## SUPPLIED MATERIAL
---

(* ===== verification/KvMain.v ===== *)
(** Phase 4, the two programs: [main] of [kv_server.cpp] and of [kv_bench.cpp],
    with the client's data path and timing loop.  A destructor runs where C++
    runs it: on every way out of the scope of its object, newest object first. *)
From stdpp Require Import strings.
From S2P Require Import Prelude Prog Libc Sys BenchUtils Endpoint Transport KvCache.

(** A vector's storage: none for no elements; None when the allocation throws,
    as it does beyond [max_size ()], 2^63 - 1 bytes. *)
Definition vector_new (bytes : Z) : sysM (option Z) :=
  if bytes =? 0 then Ret (Some 0) else
  if 2 ^ 63 - 1 <? bytes then Ret None else
  p <- sys (c_new_array bytes) ;;
  match p with
  | None => Ret None
  | Some p => sys (c_store p (replicate (Z.to_nat bytes) 0)) ;; Ret (Some p)
  end.
Definition vector_end (p : Z) : sysM unit := if bool_decide (p ≠ 0) then sys (c_delete_array p) else Ret tt.

(** * The server *)

Section server.
Context {C D : Type} `{Transport C} `{Transport D} (pf fuel : nat).

(** Leaving the scopes of [ctrl]; of [ctrl] and [data]; of [ctrl_sb] as well. *)
Definition out1 (ctrl : C) (r : Z) : sysM (option Z) := t_close ctrl ;; Ret (Some r).
Definition out2 (ctrl : C) (data : D) (r : Z) : sysM (option Z) := t_close data ;; out1 ctrl r.
Definition out3 (ctrl : C) (data : D) (ctrl_sb : ScopedBuffer) (r : Z) : sysM (option Z) :=
  ctrl <- scoped_end ctrl ctrl_sb ;; out2 ctrl data r.

Definition fill_free_list (pool : KVPool) : KVPool :=
  set_free_list (free_list pool ++ seqZ 0 (num_slots pool)) pool.
(** [pool.mem.resize (n)] and its result in the pool. *)
Definition set_mem (p n : Z) (pool : KVPool) : KVPool := mkPool p n (slot_size pool) (num_slots pool) (free_list pool).

(** From [sb] on: the slab is registered and its address exchanged, then the
    requests are served. [unused] is what the uninitialised output words held. *)
Definition serve_slab (unused : Z) (pool : KVPool) (ctrl : C) (data : D) (ctrl_sb : ScopedBuffer) : sysM (option Z) :=
  let! (rc, sb, data) := scoped_init data scoped0 (mem pool) (mem_size pool) in
  let out data r := data <- scoped_end data sb ;; r <~ out3 ctrl data ctrl_sb r ;; vector_end (mem pool) ;; Ret (Some r) in
  if bool_decide (rc ≠ 0) then out data 1 else
  let! (rc, _, _, data) := exchange_buf data (Some (sb_h sb)) (Some unused) (Some unused) in
  if bool_decide (rc ≠ 0) then out data 1 else
  r <~ Server.serve pf fuel pool ctrl ctrl_sb ;;
  out data (if bool_decide (r.1 ≠ 0) then 1 else 0).

(** From the connected transports on. *)
Definition serve_ctrl (unused : Z) (pool : KVPool) (ctrl : C) (data : D) (ctrl_buf : Z) : sysM (option Z) :=
  sys (c_store ctrl_buf (replicate 16 0)) ;;
  let! (rc, ctrl_sb, ctrl) := scoped_init ctrl scoped0 ctrl_buf sizeof_CtrlBuf in
  if bool_decide (rc ≠ 0) then out3 ctrl data ctrl_sb 1 else
  m <~ Server.handshake_meta pf pool ctrl ctrl_sb ;;
  if bool_decide (m ≠ 0) then out3 ctrl data ctrl_sb 1 else
  let n := u64 (num_slots pool * slot_size pool) in
  p <- vector_new n ;;
  match p with
  | None => out3 ctrl data ctrl_sb 1
  | Some p => serve_slab unused (fill_free_list (set_mem p n pool)) ctrl data ctrl_sb
  end.
(** [argv] is the command line, [cfg] the uninitialised configuration, [ctrl_buf]
    the address of the local [CtrlBuf]; [ctrl] and [data] are what the two
    [create] functions return. *)
Definition server_main (ctrl : C) (data : D) (ctrl_buf unused : Z) (argv : list string) (cfg : Server.Config) : sysM (option Z) :=
  let '(rc, cfg) := Server.config_parse argv cfg in
  if bool_decide (rc ≠ 0) then Ret (Some 1) else
  let pool := mkPool 0 0 (Server.c_slot_size cfg) (Server.c_num_slots cfg) [] in
  let! (rc, ctrl) := t_listen ctrl (Server.port cfg) in
  if bool_decide (rc ≠ 0) then out1 ctrl 1 else
  let! (rc, data) := t_listen data (Server.port cfg + 2) in
  if bool_decide (rc ≠ 0) then out2 ctrl data 1 else
  let! (rc, ctrl) := t_accept ctrl in
  if bool_decide (rc ≠ 0) then out2 ctrl data 1 else
  let! (rc, data) := t_accept data in
  if bool_decide (rc ≠ 0) then out2 ctrl data 1 else
  serve_ctrl unused pool ctrl data ctrl_buf.
End server.

(** * The client *)

Record ClientConfig := mkClientConfig {
  server_ip : string; cl_port : Z; iters : Z; depth : Z; csv : bool; csv_header : bool }.
Definition client_config0 : ClientConfig := mkClientConfig EmptyString 12345 1000 1 false false.

(** The options after the two positional arguments. *)
Fixpoint client_opts (args : list string) (cfg : ClientConfig) : Z * ClientConfig :=
  match args with
  | [] => (0, cfg)
  | a :: args =>
    if String.eqb a "--iters" then
      match args with
      | [] => (-1, cfg)
      | v :: args => client_opts args (mkClientConfig (server_ip cfg) (cl_port cfg) (atoi v) (depth cfg) (csv cfg) (csv_header cfg))
      end
    else if String.eqb a "--depth" then
      match args with
      | [] => (-1, cfg)
      | v :: args =>
        let cfg := mkClientConfig (server_ip cfg) (cl_port cfg) (iters cfg) (atoi v) (csv cfg) (csv_header cfg) in
        if depth cfg <? 1 then (-1, cfg) else client_opts args cfg
      end
    else if String.eqb a "--csv" then
      client_opts args (mkClientConfig (server_ip cfg) (cl_port cfg) (iters cfg) (depth cfg) true (csv_header cfg))
    else client_opts args cfg
  end.
Definition client_config_parse (argv : list string) (cfg : ClientConfig) : Z * ClientConfig :=
  match argv with
  | _ :: ip :: p :: args =>
      client_opts args (mkClientConfig ip (atoi p) (iters cfg) (depth cfg) (csv cfg) (csv_header cfg))
  | _ => (-1, cfg)
  end.

(** [AlignedBuf::init] and its destructor; [free (nullptr)] does nothing. *)
Definition aligned_init (len : Z) : sysM (Z * Z) :=
  ps <- sys c_pagesize ;;
  let ps := if ps <=? 0 then 4096 else ps in
  raw <- sys (c_posix_memalign ps len) ;;
  match raw with
  | None => Ret (-1, 0)
  | Some raw => sys (c_store raw (replicate (Z.to_nat len) 0)) ;; Ret (0, raw)
  end.
Definition aligned_end (p : Z) : sysM unit := if bool_decide (p ≠ 0) then sys (c_free p) else Ret tt.

(** [base_addr + slot_idx * slot_size]: the [int] index is converted to
    [size_t], product and sum wrap. *)
Definition slot_addr (remote : KVRemote) (slot_idx : Z) : Z :=
  u64 (base_addr remote + u64 (u64 slot_idx * r_slot_size remote)).

Section client.
Context {C D : Type} `{Transport C} `{Transport D} (pf : nat).

(** The check of the data path: write a pattern, clear, read back, compare. *)
Definition pattern (n : Z) : list Z := (fun i => u8 (i * 31 + 7)) <$> seqZ 0 n.
Definition data_path_check (data : D) (sb : ScopedBuffer) (p remote_addr : Z) (remote : KVRemote) : sysM (option Z) :=
  let n := r_slot_size remote in
  sys (c_store p (pattern n)) ;;
  failed <~ paired pf data (t_write_async data (Some (sb_h sb)) remote_addr (rkey remote) n 0 0) ;;
  if (failed : bool) then Ret (Some 1) else
  sys (c_store p (replicate (Z.to_nat n) 0)) ;;
  failed <~ paired pf data (t_read_async data (Some (sb_h sb)) remote_addr (rkey remote) n 0 0) ;;
  if (failed : bool) then Ret (Some 1) else
  d <- sys (c_load p n) ;;
  if bool_decide (d = pattern n) then Ret (Some 0) else Ret (Some 1).

(** [for (k = 0; k < n; k++) if (op (i + k) != 0) return -1;] and the same with
    [poll]. *)
Fixpoint post_window (n : nat) (op : Z → sysM Z) (i : Z) : sysM bool :=
  match n with
  | O => Ret true
  | S n => rc <- op i ;; if bool_decide (rc ≠ 0) then Ret false else post_window n op (i + 1)
  end.
Fixpoint poll_window (n : nat) (data : D) : sysM (option bool) :=
  match n with
  | O => Ret (Some true)
  | S n => failed <~ failed_poll pf data ;;
           if (failed : bool) then Ret (Some false) else poll_window n data
  end.
(** [if (i + k >= kWarmup) latencies[i + k - kWarmup] = per] for [n] indices
    from [i]. *)
Fixpoint record_window (n : nat) (i per : Z) (lat : list Z) : list Z :=
  match n with
  | O => lat
  | S n => record_window n (i + 1) per (if kWarmup <=? i then <[Z.to_nat (i - kWarmup) := per]> lat else lat)
  end.
(** One batch from index [i]: the time per operation. *)
Definition bench_batch (data : D) (op : Z → sysM Z) (i : Z) (n : nat) (start : Z) : sysM (option (option Z)) :=
  ok <- post_window n op i ;;
  if negb ok then Ret (Some None) else
  ok <~ poll_window n data ;;
  if negb ok then Ret (Some None) else
  now <- time_now_ns ;;
  Ret (Some (Some (time_elapsed_ns start now / Z.of_nat n))).
(** The loop; [fuel] counts batches.  The result is the first timed start and the
    latencies, or -1. *)
Fixpoint bench_loop (fuel : nat) (data : D) (op : Z → sysM Z) (total depth i bw_start : Z) (lat : list Z)
    : sysM (option (Z * Z * list Z)) :=
  if i <? total then
    match fuel with
    | O => Ret None
    | S fuel =>
      let n := Z.to_nat (Z.min depth (total - i)) in
      start <- time_now_ns ;;
      let bw_start := if (kWarmup <=? i) && (bw_start =? 0) then start else bw_start in
      per <~ bench_batch data op i n start ;;
      match per with
      | None => Ret (Some (-1, bw_start, lat))
      | Some per => bench_loop fuel data op total depth (i + depth) bw_start (record_window n i per lat)
      end
    end
  else Ret (Some (0, bw_start, lat)).
(** What [run_bench] reports: its statistics, the bytes moved and the time. *)
Record report := mkReport { rep_stats : lat_stats; rep_bytes : Z; rep_time : Z }.
Inductive bench_end := Threw | Failed | Done (r : report).
(** A negative count converts to a size the vector refuses. *)
Definition run_bench (data : D) (op : Z → sysM Z) (slot_size iters depth : Z) : sysM (option bench_end) :=
  v <- vector_new (if iters <? 0 then SIZE_MAX else 8 * iters) ;;
  match v with
  | None => Ret (Some Threw)
  | Some v =>
    let total := kWarmup + iters in
    r <~ bench_loop (Z.to_nat total) data op total depth 0 0 (replicate (Z.to_nat iters) 0) ;;
    let '(rc, bw_start, lat) := r in
    if bool_decide (rc ≠ 0) then vector_end v ;; Ret (Some Failed) else
    now <- time_now_ns ;;
    vector_end v ;;
    Ret (Some (Done (mkReport (latency_stats (sort_u64 lat) iters) (u64 (iters * slot_size)) (time_elapsed_ns bw_start now))))
  end.
Definition bench_ok (e : bench_end) : bool := match e with Done _ => true | _ => false end.

(** From the allocated local buffer on. *)
Definition client_slot (cfg : ClientConfig) (remote : KVRemote) (p : Z) (ctrl : C) (data : D) (sb ctrl_sb : ScopedBuffer)
    : sysM (option Z) :=
  r <~ Client.kv_alloc pf 0 ctrl ctrl_sb ;;
  let '(rc, slot_idx) := r in
  if bool_decide (rc ≠ 0) then Ret (Some 1) else
  if (slot_idx <? 0) || (r_num_slots remote <=? slot_idx) then Ret (Some 1) else
  let remote_addr := slot_addr remote slot_idx in
  rc <~ data_path_check data sb p remote_addr remote ;;
  if bool_decide (rc ≠ 0) then Ret (Some 1) else
  let n := r_slot_size remote in
  e <~ run_bench data (fun i => t_write_async data (Some (sb_h sb)) remote_addr (rkey remote) n (u64 i) 0)
         n (iters cfg) (depth cfg) ;;
  if negb (bench_ok e) then Ret (Some 1) else
  e <~ run_bench data (fun i => t_read_async data (Some (sb_h sb)) remote_addr (rkey remote) n (u64 i) 0)
         n (iters cfg) (depth cfg) ;;
  if negb (bench_ok e) then Ret (Some 1) else
  rc <~ Client.kv_free pf slot_idx ctrl ctrl_sb ;;
  if bool_decide (rc ≠ 0) then Ret (Some 1) else Ret (Some 0).
Definition client_buffer (cfg : ClientConfig) (remote : KVRemote) (ctrl : C) (data : D) (ctrl_sb : ScopedBuffer) : sysM (option Z) :=
  let! (rc, p) := aligned_init (r_slot_size remote) in
  if bool_decide (rc ≠ 0) then aligned_end p ;; out3 ctrl data ctrl_sb 1 else
  let! (rc, sb, data) := scoped_init data scoped0 p (r_slot_size remote) in
  let out data r := data <- scoped_end data sb ;; aligned_end p ;; out3 ctrl data ctrl_sb r in
  if bool_decide (rc ≠ 0) then out data 1 else
  let! (rc, ra, rk, data) := exchange_buf data (Some (sb_h sb)) (Some (base_addr remote)) (Some (rkey remote)) in
  let remote := mkRemote (default 0 ra) (default 0 rk) (r_slot_size remote) (r_num_slots remote) in
  if bool_decide (rc ≠ 0) then out data 1 else
  r <~ client_slot cfg remote p ctrl data sb ctrl_sb ;;
  out data r.
(** From the connected transports on. *)
Definition client_ctrl (cfg : ClientConfig) (ctrl : C) (data : D) (ctrl_buf : Z) : sysM (option Z) :=
  sys (c_store ctrl_buf (replicate 16 0)) ;;
  let! (rc, ctrl_sb, ctrl) := scoped_init ctrl scoped0 ctrl_buf sizeof_CtrlBuf in
  if bool_decide (rc ≠ 0) then out3 ctrl data ctrl_sb 1 else
  r <~ Client.handshake_meta pf (mkRemote 0 0 0 0) ctrl ctrl_sb ;;
  if bool_decide (r.1 ≠ 0) then out3 ctrl data ctrl_sb 1 else
  client_buffer cfg r.2 ctrl data ctrl_sb.
Definition client_main (ctrl : C) (data : D) (ctrl_buf : Z) (argv : list string) : sysM (option Z) :=
  if match argv with [_; a] => String.eqb a "--csv-header" | _ => false end then Ret (Some 0) else
  let '(rc, cfg) := client_config_parse argv client_config0 in
  if bool_decide (rc ≠ 0) then Ret (Some 1) else
  let! (rc, ctrl) := t_connect ctrl (Some (server_ip cfg)) (cl_port cfg) in
  if bool_decide (rc ≠ 0) then out1 ctrl 1 else
  let! (rc, data) := t_connect data (Some (server_ip cfg)) (cl_port cfg + 2) in
  if bool_decide (rc ≠ 0) then out2 ctrl data 1 else
  client_ctrl cfg ctrl data ctrl_buf.
End client.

---

## TASK REQUIREMENTS
Once the line containing "From stdpp Require Import strings." has been written out, please stop; every line before it, back to the first line of the records above, should be given exactly.

## SOLUTION TO THE PROBLEM
(* ===== verification/KvMain.v ===== *)
(** Phase 4, the two programs: [main] of [kv_server.cpp] and of [kv_bench.cpp],
    with the client's data path and timing loop.  A destructor runs where C++
    runs it: on every way out of the scope of its object, newest object first. *)
From stdpp Require Import strings.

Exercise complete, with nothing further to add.